Although it was outside the scope of the current study to measure circulating concentrations of hormones associated with fluid balance maintenance, it is possible that circulating vasopressin influenced fluid retention in the current study. Following water consumption, there is a rapid decrease in plasma vasopressin concentrations independent of gastrointestinal absorption rate [40
]. Additionally, these changes appear to occur prior to changes in plasma osmolality [44
]. In a prior study examining the potential role of plasma vasopressin in plasma volume changes following consumption of either a glucose polymer–electrolyte solution or water, there were no differences in plasma vasopressin concentrations between the two trials despite a higher plasma volume in the glucose polymer–electrolyte trial compared to the water trial [46
]. However, there were no changes in plasma osmolalities in either trial in that study, whereas in the current study there was an increase in plasma osmolality in the MPS trial.
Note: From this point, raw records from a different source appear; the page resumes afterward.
(** [date.toISOString()] for a valid date *)
Definition toISOString (t : Z) : string :=
  let w := TimeWithinDay t in
  isoYear (YearFromTime t) +:+ "-" +:+ pad 2 (MonthFromTime t + 1) +:+ "-"
    +:+ pad 2 (DateFromTime t)
    +:+ "T" +:+ pad 2 (w / 3600000) +:+ ":" +:+ pad 2 (w / 60000 mod 60)
    +:+ ":" +:+ pad 2 (w / 1000 mod 60) +:+ "." +:+ pad 3 (w mod 1000) +:+ "Z".

End JS.

(* ===================================================================== *)
(** * Data model *)
(* ===================================================================== *)

(** A value of a record field, or a typed literal of a filter: a number, a
    string, a boolean or null.  The lists, maps, sets and binary values an
    item may also hold are not modelled. *)
Inductive jsval : Type :=
| JNum (n : JS.number)
| JStr (s : string)
| JBool (b : bool)
| JNull.

(** An unmarshalled item of the table: field name to value. *)
Abbreviation Item := (gmap string jsval).

Record AttributeDefinition : Type := {
  AttributeName : option string;
  AttributeType : option string
}.

Record TableDescription : Type := {
  AttributeDefinitions : option (list AttributeDefinition)
}.

(** The input of a [ScanCommand]; the values are the typed literals that the
    client marshals for the wire. *)
Record ScanCommandInput : Type := {
  TableName : string;
  FilterExpression : option string;
  ExpressionAttributeNames : option (gmap string string);
  ExpressionAttributeValues : option (gmap string jsval);
  Limit : option Z
}.

(** A thrown value: its [message] property, if any, and its rendering in a
    template literal. *)
Record JsError : Type := {
  err_message : option string;
  err_string : string
}.

Inductive Outcome (A : Type) : Type :=
| Returned (a : A)
| Thrown (e : JsError).
Arguments Returned {A} a.
Arguments Thrown {A} e.

(** The two collaborators.  [describeTable] answers a [DescribeTableCommand]
    with the [Table] of the response; [scan] stands for marshalling the
    values, sending the [ScanCommand] and unmarshalling the [Items] of the
    response, any of which may throw. *)
Record Store : Type := {
  describeTable : string -> Outcome (option TableDescription);
  scan : ScanCommandInput -> Outcome (option (list Item))
}.

Inductive Call : Type :=
| CallDescribe (tableName : string)
| CallScan (input : ScanCommandInput).

(** The parameters, of the types the tool declares: two strings and an
    integer, each of which may be absent.  [Untyped.smartQuery] below is
    the function on parameters of any type. *)
Record Params : Type := {
  tableName : option string;
  queryText : option string;
  limit : option Z
}.

Record QueryResult : Type := {
  success : bool;
  items : list Item;
  message : string;
  count : nat;
  errorType : option string
}.

(* ===================================================================== *)
(** * Store calls, exceptions and the trace *)
(* ===================================================================== *)

(** A computation that may call the store: it extends the trace of calls and
    either returns or throws. *)
Definition M (A : Type) : Type := list Call -> Outcome A * list Call.

Definition ret {A} (a : A) : M A := fun tr => (Returned a, tr).

Definition throw {A} (e : JsError) : M A := fun tr => (Thrown e, tr).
Future investigation is warranted to examine the potential role of vasopressin in mediating changes in plasma volume following consumption of beverages with a wide range in osmolalities.
Approximately 36% of the United States population is affected by lactose malabsorption to some degree [47
], which may lead to gastrointestinal (GI) discomfort following dairy consumption. This is especially important in individuals who are exercising, as GI discomfort may impair performance. Thus, it is beneficial to explore potential dairy-based alternatives that can provide the same hydrating capacity of milk without the GI discomfort. The current MPS beverage consists of 2% glucose and 2% galactose and is protein- and fat-free. Milk typically contains 4–6% lactose. Although subjects in the current study did not report any GI discomfort at any point following consumption of the MPS beverage, no subjects in the study reported any history of intolerance to dairy-based products.
Subjects in this study started drinking in a euhydrated state and remained at rest for 4 h post-ingestion. When there is any suggestion that individuals may be even mildly dehydrated, clinicians often order prescribed drinking as a first step toward restoring or assuring euhydration. CES solutions are often the drink of choice in such conditions but cross-beverage comparisons have rarely been conducted. This adds situational validity to the BHI approach. However, it is unknown how these findings translate to maintenance of, or return to, euhydration under stressed conditions such as during and after exercise in the heat. Few investigations have examined the efficacy of either skim [48
] or low-fat [49
] milk for rehydration during or following acute bouts of exercise. Skim milk, both alone and with added sodium, resulted in a lower urine output compared to a traditional sports drink or water in the 4 h following cycling-induced dehydration [49
], though this response was attributed to the high protein concentration of milk. The solution tested in our study contained milk permeate, an ultrafiltrate of milk which is both protein- and fat-free, with the approximate mineral content of milk, and equivalent sodium concentration of common sports drinks. Future investigation is warranted to examine the efficacy of this milk permeate solution as a both a beverage for consumption during and after exercise.